Il se murmure sur face de bouc que je passe ma vie à table, sous-entendu que je fais table ouverte au restaurant, alors que la table où je passe le plus de temps est celle où je m’échine à écrire mes chroniques journalières, à égalité de temps avec celui passé vautré dans mon vieux fauteuil en cuir où je brûle mes vieux yeux à lire.
Mon budget livres fait jeu égal avec celui de mes frais de bouche, et dans les deux cas je soutiens le commerce de proximité, avec moi Amazon plierait bagage et les fourgueurs de poches à réchauffer mettraient la clé sous la porte.
Ainsi va ma vie de vacancier éternel qui s’offre, comme ça, au débotté, l’extrême volupté de lire à TABLE, en solitaire, mêlant les délices du sieur Verjus à ceux des épandeurs de mots sur le papier.
JOUIR !
« Jouir sans entraves » proclamaient les enragés de Nanterre en 68.
Lors de l’une de mes récentes moissons de livres, à peine avais-je accroché mon fidèle destrier au poteau qui fait face à la librairie Gallimard, boulevard Raspail, que mon regard fut capté par le titre d’un livre exposé en vitrine : Jouir comme une sainte et autres voluptés, de Pascal Ory.
Pascal Ory je connais ! Lu et apprécié certains de ces livres, un érudit pas chiant et cerise sur le gâteau une fine bouche…
Achat immédiat !
À la maison, dans ma tanière d’écriture, le petit livre rejoignit la pile branlante, en attente de lecture…
Et puis, c’était un mardi, en fin de matinée, le ciel jusqu’ici grisoulloux donnait des signes d’éclaircie.

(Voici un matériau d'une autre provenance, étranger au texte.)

(* ===== verification/TrapProperties.v ===== *)
(** * Properties of the trap and the accounting

    Quotas of the channels, the setup call, the user syscall handler, and the
    counters of manifest_setup.c. *)

From S2P Require Import Prelude Effects Rounding MemObj Vmmap VmmapSpec VmmapCompact VmmapUpdate.
From S2P Require Import VmmapFind DynArray Policy App HostDesc Memory MemorySafe Sysbrk Mmap Trap.
From S2P Require Import Syscalls Isolation Sample.

(** C12: quotas.  Over any sequence of trap reads and writes, the bytes asked of
    the host for a channel in a direction are exactly what its counter has
    advanced by, and the counter never passes the limit of the manifest. *)
Theorem transfer_quota `{Host} nap tr nap' ch fd :
  transfers nap tr nap' -> placed nap -> channels_ok nap ->
  app_channels nap !! Z.to_nat ch = Some fd -> 0 <= ch ->
  exists fd', app_channels nap' !! Z.to_nat ch = Some fd' /\
    cnt_get_size fd' = cnt_get_size fd + bytes true ch tr /\ cnt_get_size fd' <= max_get_size fd /\
    cnt_put_size fd' = cnt_put_size fd + bytes false ch tr /\ cnt_put_size fd' <= max_put_size fd.
Proof.
  intros Ht Hpl Hok Hfd Hch. destruct (transfers_quota _ _ _ Ht Hpl Hok ch fd Hfd Hch)
    as (fd' & Hfd' & Hok' & Hg & Hp & Hmg & Hmp). exists fd'. destruct Hok' as [_ _ Hlg Hlp].
  split_and!; try done; [by rewrite <- Hmg|by rewrite <- Hmp].
Qed.

Lemma transfer_quota_witness :
  exists tr nap', transfers (H:=good_host) sample_app tr nap' /\ bytes true 0 tr = 60 /\
  exists fd', app_channels nap' !! Z.to_nat 0 = Some fd' /\
    cnt_get_size fd' = 0 + bytes true 0 tr /\ cnt_get_size fd' <= 100 /\
    cnt_put_size fd' = 0 + bytes false 0 tr /\ cnt_put_size fd' <= 100.
Proof.
  assert (Hstep : exists nap', TrapReadHandle (H:=good_host) sample_app 0 200000 60 0 =
    ([HostRead 3 (200000 + 2 ^ 36) 60 0], Ret (nap', 60))) by (eexists; vm_compute; reflexivity).
  destruct Hstep as [nap' Hstep].
  assert (Ht : transfers (H:=good_host) sample_app (map (pair 0) [HostRead 3 (200000 + 2 ^ 36) 60 0] ++ []) nap').
  { eapply transfers_read; [| |exact Hstep|constructor]; split; done. }
  exists (map (pair 0) [HostRead 3 (200000 + 2 ^ 36) 60 0] ++ []), nap'. split; [exact Ht|]. split; [reflexivity|].
  exact (transfer_quota (H:=good_host) _ _ _ 0 (sample_channel 3) Ht (ai_placed _ _ sample_inv) sample_channels
    eq_refl ltac:(lia)).
Defined.

(** A transfer is granted exactly when the channel is loaded, the size is
    positive, the offset lies in the file and neither limit is used up; the
    granted size is the request cut to the rest of the byte limit. *)
Theorem transfer_granted d fd size offset n :
  channel_typed d fd -> is_i32 size -> dir_cnt_size d fd - dir_max_size d fd <= two31 ->
  grant d fd size offset = inr n <->
  (ch_mounted fd = LOADED /\ 1 <= size /\ 0 <= offset < ch_fsize fd /\ dir_cnt d fd < dir_max d fd /\
   dir_cnt_size d fd < dir_max_size d fd /\ n = Z.min size (dir_max_size d fd - dir_cnt_size d fd)).
Proof. apply grant_spec. Qed.

Lemma transfer_granted_witness :
  grant reading (sample_channel 3) 500 10 = inr 100 <->
  (ch_mounted (sample_channel 3) = LOADED /\ 1 <= 500 /\ 0 <= 10 < 1000 /\ 0 < 10 /\ 0 < 100 /\
   100 = Z.min 500 (100 - 0)).
Proof. apply (transfer_granted reading (sample_channel 3)); [split; simpl; zlia|done|done]. Defined.

(** C38: the limit on bytes read can be bypassed.  A setup call after the first,
    within the limit on setup calls, that lowers the byte limit of the input or
    output channel to 2^31 + 1 bytes below what has already been read (a
    negative limit is taken too) makes the next read of any positive size inside
    the file a host read of 2^31 - 1 bytes, whatever the limit was and however
    little of it was left: [size = tail] truncates the negative rest to a
    positive [int32_t], which also exceeds the size that was asked for.  The
    channel is mounted for loading and its count of reads is not used up, nor
    lowered to be. *)
Theorem read_limit_bypass `{Host} nap m h hint ch fd hc buffer size offset :
  later_setup nap m h hint -> ch ∈ dir_channels reading ->
  channels (user_setup m) !! Z.to_nat ch = Some fd -> channels hint !! Z.to_nat ch = Some hc ->
  channel_ok fd -> ch_mounted fd = LOADED -> cnt_gets fd < max_gets fd -> cnt_gets fd < max_gets hc ->
  max_get_size hc = cnt_get_size fd - two31 - 1 ->
  0 < buffer < two32 -> 1 <= size < two31 -> 0 <= offset < ch_fsize fd ->
  exists nap1 r1 hint' nap2 r2, TrapUserSetupHandle nap h hint = mret (nap1, r1, hint') /\
    TrapReadHandle nap1 ch buffer size offset =
      ([HostRead (ch_handle fd) (buffer + mem_start nap) (two31 - 1) offset], Ret (nap2, r2)).
Proof.
  intros Hls Hch Hfd Hhc [_ _ Hg _] Hm Hc1 Hc2 Hmax Hb Hs Ho.
  destruct (UserSetup_later nap m h hint Hls) as (nap1 & r1 & hint' & m' & Hrun & Hnap1 & Hcs & _).
  assert (Hpl : placed nap1) by (rewrite Hnap1; by destruct (ls_placed _ _ _ _ Hls)).
  assert (Hm1 : manifest nap1 = Some m') by (by rewrite Hnap1).
  assert (Hst : mem_start nap1 = mem_start nap) by (by rewrite Hnap1).
  exists nap1, r1, hint'. unfold TrapReadHandle, Trap_transfer.
  rewrite UserToSys_spec by (done || lia). rewrite decide_True, M_bind_ret_l by done.
  rewrite bool_decide_true by done. cbn [negb]. unfold policy, load.
  rewrite Hm1, M_bind_ret_l, Hcs, lookup_zip_with, Hfd, Hhc. cbn [mbind option_bind]. rewrite M_bind_ret_l.
  rewrite grant_wrapped; [|done|done|done|cbn; lia|cbn; unfold two31 in *; lia].
  rewrite Hst. by eexists _, _.
Qed.

Lemma read_limit_bypass_witness :
  let nap := sample_app <| manifest := Some (sample_manifest <| user_setup := sample_policy <| cnt_setup_calls := 1 |> |>) |> in
  let hc := (sample_channel 3) <| max_get_size := - two31 - 1 |> in
  let hint := sample_policy <| channels := hc :: (sample_channel <$> [4; 5; 6; 7]) |> in
  exists nap1 r1 hint' nap2 r2, TrapUserSetupHandle nap 200000 hint = mret (nap1, r1, hint') /\
    TrapReadHandle (H := good_host) nap1 0 200000 1 10 = ([HostRead 3 (200000 + mem_start nap) (two31 - 1) 10], Ret (nap2, r2)).
Proof.
  intros nap hc hint.
  apply (read_limit_bypass (H := good_host) nap (sample_manifest <| user_setup := sample_policy <| cnt_setup_calls := 1 |> |>)
    200000 hint 0 (sample_channel 3) hc 200000 1 10); try done.
  apply list_elem_of_here.
Defined.

(** C13: TrapUserSetup.  The call returns whatever the hint; it changes nothing
    but the policy and the syscall handler, and every limit of the new policy
    is at most its old value.  It answers OK exactly when the hint exceeds no
    limit (any hint on the first call) and its handler is absent or a bundle
    head of the code; refused calls over the setup limit change no handler. *)
Theorem user_setup_lowers nap h hint m :
  placed nap -> text_bounds nap -> manifest nap = Some m -> 0 < h < two32 ->
  is_i32 (su_syscallback hint) -> length (channels hint) = length (channels (user_setup m)) ->
  exists nap' r hint' m', TrapUserSetupHandle nap h hint = mret (nap', r, hint') /\
    manifest nap' = Some m' /\ policy_lowered (user_setup m') (user_setup m) /\
    nap' = nap <| manifest := Some m' |> <| g_syscallback := g_syscallback nap' |> /\
    if decide (max_setup_calls (user_setup m) < i32 (cnt_setup_calls (user_setup m) + 1))
    then r = - OUT_OF_LIMITS /\ hint' = hint /\ g_syscallback nap' = g_syscallback nap
    else callback_inv nap' /\
      (r = OK_CODE <->
        (i32 (cnt_setup_calls (user_setup m) + 1) = 1 \/ request_within hint (user_setup m) = true) /\
        (su_syscallback hint = 0 \/ code_address nap (su_syscallback hint))).
Proof.
  intros Hpl Htb Hm Hh Hcb Hlen.
  destruct (UserSetup_spec nap h hint m Hpl Htb Hm Hh Hcb Hlen) as (nap' & r & hint' & m' & ? & ? & ? & ? & _ & Hr).
  exists nap', r, hint', m'. split_and!; try done. case_decide; [|done]. destruct Hr as (? & ? & ? & _). done.
Qed.

Lemma user_setup_lowers_witness :
  let hint := sample_policy <| su_syscallback := 131104 |> in
  exists nap' r hint' m', TrapUserSetupHandle sample_app 200000 hint = mret (nap', r, hint') /\
    manifest nap' = Some m' /\ policy_lowered (user_setup m') sample_policy /\ callback_inv nap' /\ r = OK_CODE.
Proof.
  intros hint. destruct (user_setup_lowers sample_app 200000 hint sample_manifest)
    as (nap' & r & hint' & m' & Heq & Hm & Hlow & _ & Hr);
    [apply (ai_placed _ _ sample_inv)|split; done|done..|].
  exists nap', r, hint', m'. split; [exact Heq|]. split; [exact Hm|]. split; [exact Hlow|].
  destruct (decide _) as [Hd|_] in Hr; [vm_compute in Hd; discriminate Hd|].
  destruct Hr as [Hc Hr]. split; [exact Hc|]. apply Hr. split; [by left|]. right. split; [done|]. right. done.
Defined.

(** C14: UpdateSyscallback installs a handler only at a 32-byte aligned address
    of the static code above the trampolines or of the dynamic code, and keeps
    the user address in the policy and the system address the trampoline jumps
    to in step; otherwise no handler is installed. *)
Theorem syscallback_checked nap hint m :
  placed nap -> text_bounds nap -> manifest nap = Some m -> is_i32 (su_syscallback hint) ->
  exists nap' r, UpdateSyscallback nap hint = mret (nap', r) /\ callback_inv nap' /\
    (r = OK_CODE <-> su_syscallback hint = 0 \/ code_address nap (su_syscallback hint)).
Proof.
  intros Hpl Htb Hm Hc. destruct (UpdateSyscallback_spec nap hint m Hpl Htb Hm Hc)
    as (nap' & r & ? & ? & _ & ? & _). by exists nap', r.
Qed.

Lemma syscallback_checked_witness :
  let hint := sample_policy <| su_syscallback := -32 |> in
  exists nap' r, UpdateSyscallback sample_app hint = mret (nap', r) /\ callback_inv nap' /\
    (r = OK_CODE <-> su_syscallback hint = 0 \/ code_address sample_app (su_syscallback hint)).
Proof.
  intros hint. apply (syscallback_checked sample_app hint sample_manifest);
    [apply (ai_placed _ _ sample_inv)|split; done|done|done].
Defined.

(** C39: a hint of 0 lifts the memory limit.  In calls from the user side with
    a memory limit other than 0 the runtime makes no host memory calls, the
    memory being preallocated; when the limit is positive, a setup call after the first whose hint asks for a memory
    limit of 0 sets the limit to 0, which the runtime takes for no limit, so
    that host memory calls are made again.  The call answers OK when the hint
    exceeds no limit and names no handler. *)
Theorem zero_hint_lifts_memory_limit nap m h hint :
  later_setup nap m h hint -> length (channels hint) = length (channels (user_setup m)) ->
  whole_chunk nap = true -> 0 < max_mem (user_setup m) -> max_mem hint = 0 ->
  exists nap' r hint', TrapUserSetupHandle nap h hint = mret (nap', r, hint') /\ whole_chunk nap' = false /\
    (request_within hint (user_setup m) = true -> su_syscallback hint = 0 -> r = OK_CODE).
Proof.
  intros Hls Hlen Hw Hmm H0. pose proof Hls as [Hpl Htb Hm Hh Hcb [_ Hlim]].
  destruct (UserSetup_later nap m h hint Hls) as (nap' & r & hint' & m' & Hrun & Hnap & _ & Hmem).
  destruct (UserSetup_spec nap h hint m Hpl Htb Hm Hh Hcb Hlen) as (n2 & r2 & h2 & m2 & Hrun2 & _ & _ & _ & _ & Hr).
  rewrite Hrun in Hrun2. injection Hrun2 as <- <- <-. exists nap', r, hint'. split; [done|]. split.
  - rewrite Hnap. unfold whole_chunk in *. cbn. rewrite Hmem, H0, Z.min_l by lia. by rewrite andb_false_r.
  - intros Hin Hcb0. destruct (decide _) in Hr; [lia|]. destruct Hr as [_ Hr]. apply Hr. split; [by right|by left].
Qed.

Definition limited_policy (z : Z) : SetupList := sample_policy <| max_mem := z |> <| cnt_setup_calls := 1 |>.

Lemma zero_hint_lifts_memory_limit_witness :
  let nap := sample_app <| manifest := Some (sample_manifest <| user_setup := limited_policy 1048576 |>) |>
                        <| user_side_flag := true |> in
  whole_chunk nap = true /\
  exists nap' hint', TrapUserSetupHandle nap 200000 (limited_policy 0) = mret (nap', OK_CODE, hint') /\ whole_chunk nap' = false.
Proof.
  intros nap. split; [reflexivity|].
  destruct (zero_hint_lifts_memory_limit nap (sample_manifest <| user_setup := limited_policy 1048576 |>) 200000 (limited_policy 0))
    as (nap' & r & hint' & Hrun & Hw & Hr); try done.
  rewrite (Hr eq_refl eq_refl) in Hrun. by exists nap', hint'.
Defined.

(** ** Accounting *)

(** AccountingGetsDec undoes AccountingGetsInc on any channel, at the
    boundary of the counter too. *)
Theorem gets_dec_inc ch m :
  Forall (fun c => is_i32 (cnt_gets c)) (channels (user_setup m)) ->
  AccountingGetsDec ch (AccountingGetsInc ch (Some m)).2 = (0, Some m).
Proof. apply GetsDec_GetsInc. Qed.

Lemma gets_dec_inc_witness :
  AccountingGetsDec 1 (AccountingGetsInc 1 (Some sample_manifest)).2 = (0, Some sample_manifest).
Proof. apply gets_dec_inc. by repeat constructor. Defined.

(** AccountingSyscallsDec, AccountingMemDec and AccountingSetupcallsDec
    increment their counter: each is the same function as its Inc. *)
Theorem dec_increments m :
  AccountingSyscallsDec m = AccountingSyscallsInc m /\ AccountingMemDec m = AccountingMemInc m /\
  AccountingSetupcallsDec m = AccountingSetupcallsInc m /\
  (AccountingSyscallsDec (Some sample_manifest)).2 <> Some sample_manifest.
Proof. split_and!; [done|done|done|]. vm_compute. intros [=]. Qed.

Sans hésiter j’enfourchais mon fidèle destrier, non sans avoir glissé dans ma sacoche le petit livre d’Ory, cap sur TABLE !
La cantine des délices du Bruno était emplie jusqu’au bec mais tout au bout du bar, là où j’aime me poser, en retrait, mon couvert fut dressé par la souriante Emilie. Même qu’elle m’apporta une moelleuse peau de mouton pour que je puisse prendre mes aises.
Mes voisins de bar étaient discrets.
Crayon de papier 8 B en main le temps de lire était venu. Du côté menu je l’illustrerai en images tout à la fin de cette chronique.
Comme toujours j’ai commencé par feuilleter et, je ne sais pourquoi, je me suis arrêté à la deuxième volupté… sans doute mon flair de vieil épagneul breton.
Page 61 : une pépite, je cite :
« Ma mère était là pour faire de moi un petit homme fier et soumis à la fois, donc un premier de classe. Abandonnée dans son jeune âge par la sienne, de mère, la trop jolie Rose, à une époque où ça ne se faisait pas pour une mère d’abandonner son enfant –, pour un père, surtout « naturel » (quelle expression !), c’était monnaie courante –, elle avait été élevée par un homme sévère qui tenait seul le ménage et que, bien entendu, elle admirait. Elle était peu portée à voir la vie en rose mais elle savait camoufler son absence d’illusion sur l’humanité ( que je me suis empressé d’adopter) derrière un sourire notoirement forcé et des tenues impeccables qui faisaient d’elle une jolie élégante de sous-préfecture. »
Ça me touche, ça me parle…
J’ai ensuite fait marche arrière pour lire la première volupté où à la page 34 j’ai goûté avec délice l’entrée en écriture de Pascal Ory. C’est jouissif !
Enfin, au dessert, j’ai expédié par sms à mon amie Isabelle mère d’un tout nouveau Augustin ce passage : « Saint Augustin, ce grand malheureux, maître de tous les puritanismes parce qu’il a été le sujet de toutes les tentations, a imaginé trois désirs condamnables : désir de jouir, désir de dominer, désir de savoir. Que tout trois réunis résument l’histoire humaine dit assez l’inhumanité d’un tel système. »
Je sais que certains d’entre vous vont me reprocher ces zigzags, cette lecture fractionné, mais pour ma défense je réponds que la forme du livre s’y prête et que, bien sûr, dans le calme de ma thurne je jouirai en solitaire, page à page, dans la plus totale volupté, du beau livre de Pascal Ory.
Peut-être une nouvelle chronique verra le jour si je trouve un bon angle…
Pour mon appétit terrestre ce fut ceci :
Poireau monstrueux de Carentan en mille-feuille. Lard de porc noir de Bigorre, coques jaune d’œuf osmosé à l’eau de mer.
Rouget grondin de l’Ile d’Yeu grillé sur peau. Laqué d’hibiscus, foie gras poêlé, chou de Pontoise, raddichio, agrumes.
Tarte aux pralines selon la recette d’Henry Connil pour Alain Chapel, crème glacée à la rose d’Ispahan et hibiscus.